On Tuesday, the Justice Department charged two Chinese state-backed hackers with hacking into the computer systems of hundreds of companies, governments, and individual activists and stealing their data. It is not clear whether these charges are related to the ordered closing.
China has four other consulates in the US — in New York, Los Angeles, Chicago, and San Francisco — as well as an embassy in Washington, DC.
The Foreign Ministry statement said the Houston consulate was being closed "unilaterally" by the US "for a limited time." It did not specify a deadline given by the US.
The ministry also criticized the US's treatment of China.
"For a period of time, the US government has repeatedly stigmatized China, conducted unprovoked attacks on China's development, unreasonably made things difficult for Chinese diplomatic and consular staff in the US, and intimidated, interrogated, and confiscated personal electronic equipment from Chinese students studying in the US," it said, without giving evidence to back up its charges.
Ortagus, the State Department spokeswoman, said: "President Trump insists on fairness and reciprocity in US-China relations."
Sen. Marco Rubio, the acting chairman of the Senate Intelligence Committee, celebrated the move to close the consulate in a tweet. The Florida Republican referred to the Chinese consulate in Houston as a "massive spy center."
"#China's consulate in #Houston is not a diplomatic facility. It is the central node of the Communist Party's vast network of spies & influence operations in the United States. Now that building must close & the spies have 72 hours to leave or face arrest. This needed to happen," Rubio said.
The New York Times noted that while ordering a consulate closed was a strong step, it was one that had been taken before in disputes between countries.
For example, the US ordered Russia to close its consulate in San Francisco in 2017 after Russia restricted the number of diplomats the US could have in Moscow.
An unidentified source told Reuters that Beijing was considering closing the US consulate in the Chinese city of Wuhan in retaliation, but China's next moves remain unclear.

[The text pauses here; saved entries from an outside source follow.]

(** * axys-mcp-lite: the HTTP/stdio MCP gateway (dist/index.js and its
      sibling entry points), embedded shallowly.

    The development follows the source file by file:
    - [Js]        the fragment of JavaScript values the handlers inspect
                  (truthiness, property reads, [String(v)]) and what a
                  [throw] can carry;
    - [Client]    [isValidUrl], [getMcpClient], [parseConfigFromQuery] and
                  the environment-driven construction of the default client;
    - [Dispatch]  the [CallToolRequestSchema] handler of [createMcpServer]
                  and [GptMcpClient.validateConnection];
    - [ZodServer] the [registerTool] variant of src/index.ts;
    - [Mux]       the session table of [startHttpServer]: POST/GET/DELETE
                  on /mcp, the [onclose] callback and the SIGINT handler;
    - [Registry]  the [TOOLS] table and the [ListToolsRequestSchema] handler;
    - [Axios]     the response interceptor of [GptMcpClient];
    - [Entry]     [STDIO_MODE] and [main];
    - [Smithery]  the single-tenant factory of src/smithery-index.ts;
    - [ZodTools]  the rest of the [registerTool] variant;
    - [StoreInv]  the invariants of the client store;
    - [Sample], [Demo]  concrete environments for the closed examples.

    A template literal converts its operands with [String]; the
    conversion of an object that has an own [toString] property throws,
    and the definitions below follow every place where that can happen.

    The event loop is single-threaded and the table is only touched inside
    callbacks, so each request is modelled as one atomic step. *)

From stdpp Require Import gmap strings list pretty.
From Stdlib Require Import ZArith String Ascii Lia.

Local Open Scope string_scope.
Local Open Scope Z_scope.

(* ===================================================================== *)
(** ** JavaScript values *)
(* ===================================================================== *)

Module Js.

(** [Number.MAX_SAFE_INTEGER]: up to this magnitude an integer is a
    number of its own and prints as its decimal digits. *)
Definition MAX_SAFE_INTEGER : Z := 9007199254740991.

(** JSON-shaped values plus [undefined].  An object is kept as the list of
    its own properties.  A number is either a safe integer, or any other
    finite number (a fraction, a larger magnitude), which is never zero
    and is carried by the text [String] gives for it. *)
#[warnings="-register-all"]
Inductive JsVal : Type :=
| JUndefined
| JNull
| JBool (b : bool)
| JNum (n : Z) (safe : Z.abs n ≤ MAX_SAFE_INTEGER)
| JNumOther (text : string)
| JStr (s : string)
| JArr (xs : list JsVal)
| JObj (fields : list (string * JsVal)).

(** [!!v] *)
Definition truthy (v : JsVal) : bool :=
  match v with
  | JUndefined | JNull => false
  | JBool b => b
  | JNum n _ => negb (n =? 0)
  | JNumOther _ => true
  | JStr s => negb (String.eqb s "")
  | JArr _ | JObj _ => true
  end.

Fixpoint assoc (k : string) (fs : list (string * JsVal)) : JsVal :=
  match fs with
  | [] => JUndefined
  | (k', v) :: rest => if String.eqb k k' then v else assoc k rest
  end.

(** [v?.k], and [v.k] for a [v] already known to be truthy: a read of a
    property that a primitive or an array does not have yields
    [undefined]. *)
Definition get (v : JsVal) (k : string) : JsVal :=
  match v with
  | JObj fs => assoc k fs
  | _ => JUndefined
  end.

(** Whether the object has an own property [k]. *)
Definition has_own (k : string) (fs : list (string * JsVal)) : bool :=
  existsb (fun kv => String.eqb k kv.1) fs.

(** [String(v)], as used by template literals: [None] when the
    conversion throws a [TypeError].  An object converts through its
    [toString]; an own [toString] property holds a JSON value, which
    cannot be called, and the inherited [valueOf] hands the object back,
    so such an object has no string form.  Without it the inherited
    [toString] answers. *)
Fixpoint to_string (v : JsVal) : option string :=
  match v with
  | JUndefined => Some "undefined"
  | JNull => Some "null"
  | JBool true => Some "true"
  | JBool false => Some "false"
  | JNum n _ => Some (pretty n)
  | JNumOther text => Some text
  | JStr s => Some s
  | JArr xs =>
      (fix join (l : list JsVal) : option string :=
         match l with
         | [] => Some ""
         | x :: rest =>
             match (match x with
                    | JUndefined | JNull => Some ""
                    | _ => to_string x
                    end) with
             | None => None
             | Some here =>
                 match rest with
                 | [] => Some here
                 | _ =>
                     match join rest with
                     | None => None
                     | Some tail => Some (here ++ "," ++ tail)
                     end
                 end
             end
         end) xs
  | JObj fs => if has_own "toString" fs then None else Some "[object Object]"
  end.

(** An environment variable or a header: [undefined] when unset. *)
Definition of_option (o : option string) : JsVal :=
  match o with
  | Some s => JStr s
  | None => JUndefined
  end.

(** [ErrorCode] of the MCP SDK, the three members the gateway uses. *)
Inductive ErrorCode : Type := InvalidParams | MethodNotFound | InternalError.

Definition error_code_number (c : ErrorCode) : Z :=
  match c with
  | InvalidParams => -32602
  | MethodNotFound => -32601
  | InternalError => -32603
  end.

(** What a [throw] can carry.  [McpError code message] records the two
    arguments of [new McpError(code, message)]. *)
Inductive Thrown : Type :=
| McpError (code : ErrorCode) (message : string)
| JsError (message : string)   (* an [Error] that is not an [McpError] *)
| Raised (v : JsVal).          (* a thrown value that is not an [Error] *)

(** The [TypeError] of a failed [String(v)]. *)
Definition not_primitive : Thrown :=
  JsError "Cannot convert object to primitive value".
(** * Stress-detection engine: thresholds, fusion and severity bands

    A shallow embedding of the decision logic of two Python sources:

    - [whatsappfinal.py]: class [IntegratedStressDetector] (continuous
      clip-linear voice levels, weighted voice/motion fusion, five severity
      bands, panic / high-stress trigger);
    - [gemini_chatbot.py], section "mic final.py": the discrete indicator
      detectors [detect_stress] and [analyze_motion_data] and the activity
      rate computation of [stop_motion_tracking].

    Modelling conventions.

    - A Python [float] is an exact rational ([Q]); decimal literals denote
      the rational they spell ([0.4] is [4/10]).  NaN and the infinities are
      not represented.  Numeric results are compared with [==] ([Qeq]).
      Rounding is treated apart: module [rounded] restates the weighted
      sum with an explicit rounding function, among them the rounding of
      double precision, and module [float64] evaluates the fusion and the
      bands on hardware floats.
    - A Python exception is a value: a computation that may raise returns
      an [outcome].  [try ... except Exception] is [try_except].
    - Console output is not modelled.  Calls to the external collaborators
      (location lookup, opening the map) are recorded in a trace. *)

From Stdlib Require Import QArith Qminmax Qround Qpower String Ascii List Bool ZArith.
From Stdlib Require Import Lia Lqa.
From Stdlib Require Import PrimFloat SpecFloat FloatOps.
Import ListNotations.

Set Warnings "-inexact-float".

Local Open Scope Q_scope.

(** ** Python values and control effects *)

Module Py.

(** The comparison operators of Python on floats. *)
Definition lt (x y : Q) : bool := negb (Qle_bool y x).
Definition le (x y : Q) : bool := Qle_bool x y.
Definition gt (x y : Q) : bool := lt y x.
Definition ge (x y : Q) : bool := le y x.

(** Built-in [min(a, b)] and [max(a, b)]: the first argument is kept
    unless the second one is strictly smaller (resp. larger). *)
Definition min (a b : Q) : Q := if lt b a then b else a.
Definition max (a b : Q) : Q := if gt b a then b else a.

(** Exceptions that the modelled code can meet. *)
Inductive exn : Type :=
| ZeroDivisionError
| AttributeError
| KeyError (key : string)
| TypeError
| OtherError (msg : string).

Inductive outcome (A : Type) : Type :=
| Returns (a : A)
| Raises (e : exn).
Arguments Returns {A} a.
Arguments Raises {A} e.

Definition bind {A B : Type} (c : outcome A) (k : A -> outcome B) : outcome B :=
  match c with
  | Returns a => k a
  | Raises e => Raises e
  end.

(** [try: c  except Exception as e: h e] *)
Definition try_except {A : Type} (c : outcome A) (h : exn -> outcome A) : outcome A :=
  match c with
  | Returns a => Returns a
  | Raises e => h e
  end.

(** True division [x / y]; raises [ZeroDivisionError] when [y] is zero. *)
Definition truediv (x y : Q) : outcome Q :=
  if Qeq_bool y 0 then Raises ZeroDivisionError else Returns (x / y).

(** [sum(l)] on a list of floats. *)
Definition sum (l : list Q) : Q := fold_left Qplus l 0.

(** [len(l)] as a float-compatible number. *)
Definition len (l : list Q) : Q := inject_Z (Z.of_nat (List.length l)).

End Py.

Declare Scope py_scope.
Delimit Scope py_scope with py.
Notation "x <? y" := (Py.lt x y) (at level 70, no associativity) : py_scope.
Notation "x <=? y" := (Py.le x y) (at level 70, no associativity) : py_scope.
Notation "x >? y" := (Py.gt x y) (at level 70, no associativity) : py_scope.
Notation "x >=? y" := (Py.ge x y) (at level 70, no associativity) : py_scope.
Notation "x <- c ;; k" := (Py.bind c (fun x => k))
  (at level 61, c at next level, right associativity) : py_scope.
Local Open Scope string_scope.
Local Open Scope list_scope.
Local Open Scope Q_scope.
Local Open Scope py_scope.

(** ** [whatsappfinal.py]: [IntegratedStressDetector] *)

Module whatsappfinal.

(** The dictionary returned by the location collaborator is opaque to the
    detector; only its truthiness is inspected. *)
Record location : Type := mk_location {
  city : string;
  region : string;
  country : string;
  loc : string
}.

(** [self.results] *)
Record results : Type := mk_results {
  audio_stress_detected : bool;
  motion_stress_detected : bool;
  audio_stress_level : Q;
  motion_stress_level : Q;
  combined_stress_level : Q;
  panic_detected : bool;
  location_data : option location
}.

(** The attributes of a detector instance that the analysis reads.
    [motion_detector_stress_threshold] is the [stress_threshold] handed
    to the [CameraMotionDetector] constructor. *)
Record IntegratedStressDetector : Type := mk_detector {
  motion_detector_stress_threshold : Q;
  self_results : results;
  panic_threshold : Q;
  high_stress_threshold : Q
}.

(** [__init__] *)
Definition init : IntegratedStressDetector :=
  {| motion_detector_stress_threshold := 0.5;
     self_results :=
       {| audio_stress_detected := false;
          motion_stress_detected := false;
          audio_stress_level := 0.0;
          motion_stress_level := 0.0;
          combined_stress_level := 0.0;
          panic_detected := false;
          location_data := None |};
     panic_threshold := 0.7;
     high_stress_threshold := 0.5 |}.

(** The dictionary produced by feature extraction. *)
Record features : Type := mk_features {
  pitch_mean : Q;
  energy_mean : Q;
  zcr_mean : Q;
  spectral_centroid_mean : Q
}.

(** What the detector observes of its collaborators during one run.
    [extract_features] is the outcome of evaluating
    [self.extract_features(audio_data, sample_rate)]: the class body
    defines no such method, so as the file stands the attribute lookup
    gives [Raises AttributeError]; [Returns None] and [Returns (Some f)]
    are the results of an extractor bound to the instance.
    [analyze_stress] is the level returned by the camera motion
    detector and [get_location_by_geocoder] the result of the location
    lookup.  What [open_google_maps] returns only selects a console
    message, so the call is recorded and its result is not. *)
Record collaborators : Type := mk_collaborators {
  extract_features : Py.outcome (option features);
  analyze_stress : Q;
  get_location_by_geocoder : option location
}.

(** Calls that leave the analysis, in program order. *)
Inductive call : Type :=
| Handle_stress_detection (is_panic : bool)
| Get_location_by_geocoder
| Open_google_maps (l : location).

(** The five-way conditional expression that names a level.  It is
    written out twice in the class, in [analyze_combined_stress] and in
    [detect_stress]; this is the expression on its own. *)
Definition description_of (level : Q) : string :=
  if level <? 0.3 then "Calm"
  else if level <? 0.5 then "Mild Stress"
  else if level <? 0.7 then "Moderate Stress"
  else if level <? 0.9 then "High Stress"
  else "Panic".

(** [analyze_combined_stress]; returns
    [(is_panic, is_high_stress, combined_level, description)]. *)
Definition analyze_combined_stress (self : IntegratedStressDetector)
    (audio_stress_detected : bool)
    (audio_stress_level motion_stress_level : Q)
  : bool * bool * Q * string :=
  let combined_level :=
    (audio_stress_level * 0.4) + (motion_stress_level * 0.6) in
  let is_panic := combined_level >=? panic_threshold self in
  let is_high_stress := combined_level >=? high_stress_threshold self in
  let description :=
    if combined_level <? 0.3 then "Calm"
    else if combined_level <? 0.5 then "Mild Stress"
    else if combined_level <? 0.7 then "Moderate Stress"
    else if combined_level <? 0.9 then "High Stress"
    else "Panic" in
  (is_panic, is_high_stress, combined_level, description).

(** The body of [detect_stress] between the feature dump and the
    average: the list [stress_levels] after its four [append]s. *)
Definition stress_levels (features : features) : Py.outcome (list Q) :=
  let stress_levels := [] in
  x <- Py.truediv (pitch_mean features - 130) 50 ;;
  let pitch_stress := Py.min 1.0 (Py.max 0.0 x) in
  let stress_levels := stress_levels ++ [pitch_stress] in
  x <- Py.truediv (energy_mean features - 0.5) 0.5 ;;
  let energy_stress := Py.min 1.0 (Py.max 0.0 x) in
  let stress_levels := stress_levels ++ [energy_stress] in
  x <- Py.truediv (zcr_mean features - 0.08) 0.12 ;;
  let zcr_stress := Py.min 1.0 (Py.max 0.0 x) in
  let stress_levels := stress_levels ++ [zcr_stress] in
  x <- Py.truediv (spectral_centroid_mean features - 1800) 700 ;;
  let spectral_stress := Py.min 1.0 (Py.max 0.0 x) in
  let stress_levels := stress_levels ++ [spectral_stress] in
  Py.Returns stress_levels.

(** [detect_stress]; returns [(is_stressed, stress_level, description)]. *)
Definition detect_stress (w : collaborators) : Py.outcome (bool * Q * string) :=
  Py.try_except
    (features <- extract_features w ;;
     match features with
     | None => Py.Returns (false, 0.0, "No audio features detected")
     | Some features =>
         stress_levels <- stress_levels features ;;
         overall_stress <- Py.truediv (Py.sum stress_levels) (Py.len stress_levels) ;;
         let is_stressed := overall_stress >? 0.3 in
         let description :=
           if overall_stress <? 0.3 then "Calm"
           else if overall_stress <? 0.5 then "Mild Stress"
           else if overall_stress <? 0.7 then "Moderate Stress"
           else if overall_stress <? 0.9 then "High Stress"
           else "Panic" in
         Py.Returns (is_stressed, overall_stress, description)
     end)
    (fun e => Py.Returns (false, 0.0, "Error in stress detection")).

(** Components of the tuple returned by [analyze_combined_stress]. *)
Definition is_panic_of (t : bool * bool * Q * string) : bool := fst (fst (fst t)).
Definition is_high_stress_of (t : bool * bool * Q * string) : bool := snd (fst (fst t)).
Definition combined_level_of (t : bool * bool * Q * string) : Q := snd (fst t).
Definition description_in (t : bool * bool * Q * string) : string := snd t.

Definition set_location_data (r : results) (l : option location) : results :=
  {| audio_stress_detected := audio_stress_detected r;
     motion_stress_detected := motion_stress_detected r;
     audio_stress_level := audio_stress_level r;
     motion_stress_level := motion_stress_level r;
     combined_stress_level := combined_stress_level r;
     panic_detected := panic_detected r;
     location_data := l |}.

Definition set_results (self : IntegratedStressDetector) (r : results)
  : IntegratedStressDetector :=
  {| motion_detector_stress_threshold := motion_detector_stress_threshold self;
     self_results := r;
     panic_threshold := panic_threshold self;
     high_stress_threshold := high_stress_threshold self |}.

(** [_handle_stress_detection]: look the location up, store it, and open
    the map when the lookup gave something. *)
Definition _handle_stress_detection (self : IntegratedStressDetector)
    (w : collaborators) (is_panic : bool)
  : IntegratedStressDetector * list call :=
  let location_data := get_location_by_geocoder w in
  let self := set_results self (set_location_data (self_results self) location_data) in
  match location_data with
  | Some l => (self, [Get_location_by_geocoder; Open_google_maps l])
  | None => (self, [Get_location_by_geocoder])
  end.

(** [run_detection], from "Get and analyze results" on: the two capture
    windows are closed, their analyses are combined, the results are
    stored and the action is decided.  Returns the detector (whose
    [self_results] is the returned dictionary) and the calls made. *)
Definition run_detection (self : IntegratedStressDetector) (w : collaborators)
  : Py.outcome (IntegratedStressDetector * list call) :=
  r <- detect_stress w ;;
  let '(audio_stress_detected, audio_stress_level, audio_description) := r in
  let motion_stress_level := analyze_stress w in
  let '(is_panic, is_high_stress, combined_level, combined_description) :=
    analyze_combined_stress self audio_stress_detected
      audio_stress_level motion_stress_level in
  let self := set_results self
    {| audio_stress_detected := audio_stress_detected;
       motion_stress_detected :=
         motion_stress_level >? motion_detector_stress_threshold self;
       audio_stress_level := audio_stress_level;
       motion_stress_level := motion_stress_level;
       combined_stress_level := combined_level;
       panic_detected := is_panic;
       location_data := location_data (self_results self) |} in
  if is_panic then
    let '(self, calls) := _handle_stress_detection self w true in
    Py.Returns (self, Handle_stress_detection true :: calls)
  else if is_high_stress then
    let '(self, calls) := _handle_stress_detection self w false in
    Py.Returns (self, Handle_stress_detection false :: calls)
  else
    Py.Returns (self, []).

Tensions between the US and China have reached historic heights in the Trump era, with top experts warning that the two major powers are on the brink of a new Cold War. Though he praised China's handling of COVID-19 early on, President Donald Trump shifted to blaming Beijing for the pandemic as the US coronavirus outbreak worsened, which has exacerbated the situation. The virus was originally detected in Wuhan.
"We're essentially in the beginnings of a Cold War," Orville Schell, the director of the Center on US-China Relations at the Asia Society, told Insider in May. "We are on a downward slide into something increasingly adversarial with China."